Stop murdering “Agile”, and be agile instead

Post • 4 min read

“Agile Macabre” on techcamp.hamburg, Apr-2020

We keep hearing “Agile is Dead” - sceptics joking, shrugging it off, having had enough of the contentless propaganda of the agilists. When the #tchh guys reached out for us to give a talk, we decided to tickle this topic provocatively. You agree “Agile is Dead”? It’s because you’re murdering it.

I’ve been leading projects since 2002, becoming a full-blown agilist around 2011. Not so long after that, one of the creators of the Agile Manifesto, Dave Thomas proclaimed “Agile is Dead” in his famous 2014 blog and talk. Ever since, I thought, everybody’s doing a Danse Macabre around agility, so let’s use this ghastly theme and its legacy to explain things.

The Dance of Death concerns a few very spiritual topics, such as prayer to free the dead from sin, resurrection of the dead and even creatio ex nihilo (in the sense of meaning of existence). So, to translate this death theme to our ways of working, perhaps we should start with the last: to explain why we are here.

Any normal business wants to disrupt their way of working in order to achieve one or more of the classic business goals: 

  • reduce time to market and/or operational costs
  • increase performance and/or transparency. 

If you cannot identify your goal fitting to these four, you should immediately stop your transformation because you’re doing it just for the change itself, without a tangible business purpose. And then we cannot talk about agility as you're not a customer in need. 

However, if either of the above four aspects applies to your business, you should then know why you want “Agile”? (By the way, the capitalization of this word will pretty soon go away when you start to practice. As in, it’s an adjective and as such spelled lowercase.) So, why? Ideally,

  1. not because you don’t know what you want, but because you like to change directions, or
  2. not because you don’t want to plan, but because you want to have metrics to measure your progress.

But if you’re so clear in what you want and why you want it, how come you’re still in agony? As I experienced, there are four basic reasons why teams struggle with agility.

  1. OTIF - Wanting It All. Failing to prioritize and accept/measure throughput (the concept of MVP, duh?)
  2. Super - Wanting It Best. Not allowing to fail fast in small amounts in order to help understand the whole product better
  3. Random - No Respect to Plans. Ignoring agreements, changing requirements often
  4. Blind - No Reflection. Showing no remorse, marching on without asking what went wrong and how to improve

So to be fair, poor agility is agonizing because you’re slaughtering it. Stop the torture, and you’ll be friends.
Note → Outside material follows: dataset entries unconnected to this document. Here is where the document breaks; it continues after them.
(* ===== verification/Env.v ===== *)
(** * The execution environment: world, monad and the DPDK interface

    The program runs against DPDK, which is not part of the repository.  Its
    calls are the fields of the class [Dpdk] (arbitrary functions of the
    history of calls made so far), and what the code relies on is the class
    [DpdkSpec] of documented laws.  A computation of the program is a state
    transformer [M] over [world], whose outcome is a value, a spin on a lock
    that is never released ([Hang]) or a dereference of a null or unknown
    mbuf pointer ([Undef]).  Every DPDK call that moves ownership of an mbuf
    is logged in the trace; [refs] reads the reference ledger off it. *)

From S2P Require Import Prelude Crc32 PeerManager.

(** ** Program globals *)

(** [arp_entry_t] of wan_tunnel.c. *)
Record arp_entry := ArpEntry {
  ip_addr : Z;
  mac_addr : list Z;
  timestamp : Z;
  valid : Z }.

(** The file-scope and function-static variables of the program that the
    packet path reads or writes. *)
Record globals := Globals {
  wan_tunnel_src_ip : Z;
  g_peer_manager : peer_manager;
  arp_cache : list arp_entry;
  arp_cache_lock : Z;
  last_arp_time : Z;
  crc_tables : crc_statics }.

(** ** mbufs, events and the world *)

(** A packet buffer as the code sees it: the bytes of the data room from the
    [rte_pktmbuf_mtod] pointer on, and the two length fields. *)
Record mbuf := Mbuf {
  room : list Z;
  data_len : Z;
  pkt_len : Z }.

(** A call into DPDK that the properties of the program are about. *)
Inductive event :=
  | EvRdtsc (t : Z)
  | EvPoll (port queue : Z)
  | EvRx (m : nat)
  | EvAlloc (m : option nat)
  | EvAppend (m : nat) (len : Z) (ok : bool)
  | EvFree (m : nat)
  | EvRefcnt (m : nat) (d : Z)
  | EvTx (port queue : Z) (m : nat) (frame : list Z) (sent : bool).

Record world := World {
  w_glob : globals;
  w_mem : gmap nat mbuf;
  w_trace : list event }.

Definition log_event (e : event) (w : world) : world :=
  World (w_glob w) (w_mem w) (e :: w_trace w).
(** Field updates. *)
Definition set_a_lock (l : Z) (a : arq_context) : arq_context :=
  ArqContext (a_qpn a) (send_window a) (send_base a) (send_next a) (send_max a) l
    (total_sent a) (total_ack_received a) (total_retransmit a) (total_timeout a) (a_peer_ip a).
Definition set_a_qpn (q : Z) (a : arq_context) : arq_context :=
  ArqContext q (send_window a) (send_base a) (send_next a) (send_max a) (a_lock a)
    (total_sent a) (total_ack_received a) (total_retransmit a) (total_timeout a) (a_peer_ip a).
Definition set_a_peer_ip (ip : Z) (a : arq_context) : arq_context :=
  ArqContext (a_qpn a) (send_window a) (send_base a) (send_next a) (send_max a) (a_lock a)
    (total_sent a) (total_ack_received a) (total_retransmit a) (total_timeout a) ip.
Definition set_entry (i : nat) (e : arq_send_entry) (a : arq_context) : arq_context :=
  ArqContext (a_qpn a) (<[i := e]> (send_window a)) (send_base a) (send_next a) (send_max a)
    (a_lock a) (total_sent a) (total_ack_received a) (total_retransmit a) (total_timeout a)
    (a_peer_ip a).
Definition set_total_retransmit (n : Z) (a : arq_context) : arq_context :=
  ArqContext (a_qpn a) (send_window a) (send_base a) (send_next a) (send_max a) (a_lock a)
    (total_sent a) (total_ack_received a) n (total_timeout a) (a_peer_ip a).
Definition set_total_timeout (n : Z) (a : arq_context) : arq_context :=
  ArqContext (a_qpn a) (send_window a) (send_base a) (send_next a) (send_max a) (a_lock a)
    (total_sent a) (total_ack_received a) (total_retransmit a) n (a_peer_ip a).

(** [i % WINDOW_SIZE] and the entry there. *)
Definition slot (i : Z) : nat := Z.to_nat (i mod WINDOW_SIZE).
Definition entry_at (a : arq_context) (i : Z) : arq_send_entry :=
  nth (slot i) (send_window a) zero_entry.

Section Operations.
Context `{Dpdk}.

(** ** The manager *)

Definition arq_mgr_init (_ : arq_manager) : arq_manager :=
  ArqManager (contexts zero_manager) spin_init.

Definition arq_find (mgr : arq_manager) (qpn : Z) : option nat :=
  fst <$> list_find (fun c => a_qpn c = qpn) (contexts mgr).

Definition arq_get_or_create (mgr : arq_manager) (qpn : Z) : M (option nat * arq_manager) :=
  l ← rte_spinlock_lock (a_global_lock mgr);
  match arq_find mgr qpn with
  | Some i => mret (Some i, ArqManager (contexts mgr) (spin_unlock l))
  | None =>
      match list_find (fun c => a_qpn c = 0) (contexts mgr) with
      | Some (i, _) =>
          let ctx := set_a_lock spin_init (set_a_qpn qpn zero_context) in
          mret (Some i, ArqManager (<[i := ctx]> (contexts mgr)) (spin_unlock l))
      | None => mret (None, ArqManager (contexts mgr) (spin_unlock l))
      end
  end.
How to be friends? A lot of posts are talking about rules and laws, and we seem to like these when they come in threes. So, my “3 Laws of Agility”?

  1. Product Vision. Try to understand what you build, and instead of project planning, focus on Sprint outcomes. (Iteration, the very core of agility.) Don’t try to be budget (as in estimations, capacity or velocity) driven, rather emphasise value maximisation. And don’t be so service or tech oriented: develop a product mindset, understand what you will provide your customers with.
  2. Tech Enablement. Without this your “agile” project is as good as dead. Really. When you think of application modernisation, you want to be well architected, set up development processes, focus on testing, automate the hell out of it and embrace nativity in the cloud. I promise you, if you’re offline and manual, collaboration, monitoring and measuring will suck. You want working software in production, ASAP. Well, here you go: no stress about environments and deployments, just fun and results - if the tech is right.
  3. Team Discourse. You want results, habitually. First, you should focus on doability: small bits that give the sense of achievement and winning. This way you build trust and camaraderie, and your team will love working for you. Second, embrace iterativity. Continuous discourse and cycled structure will give you the same sense as above, but also you have a much easier time reporting and reflecting.

Finally, about a tech camp being forced online. It’s not a bad thing after all. Actually fitting the tech enablement bit above. Once we’re forced to be locked away, we start talking to each other more, using smarter collaborative techniques, less words, more meaning. It’s a resurrection in a way. 

So, if you want to resurrect it, accept that agile is an adjective. Just as dead is. Both can be made nouns, but that’s very scary and contagious. Don’t be a zombie, choose life.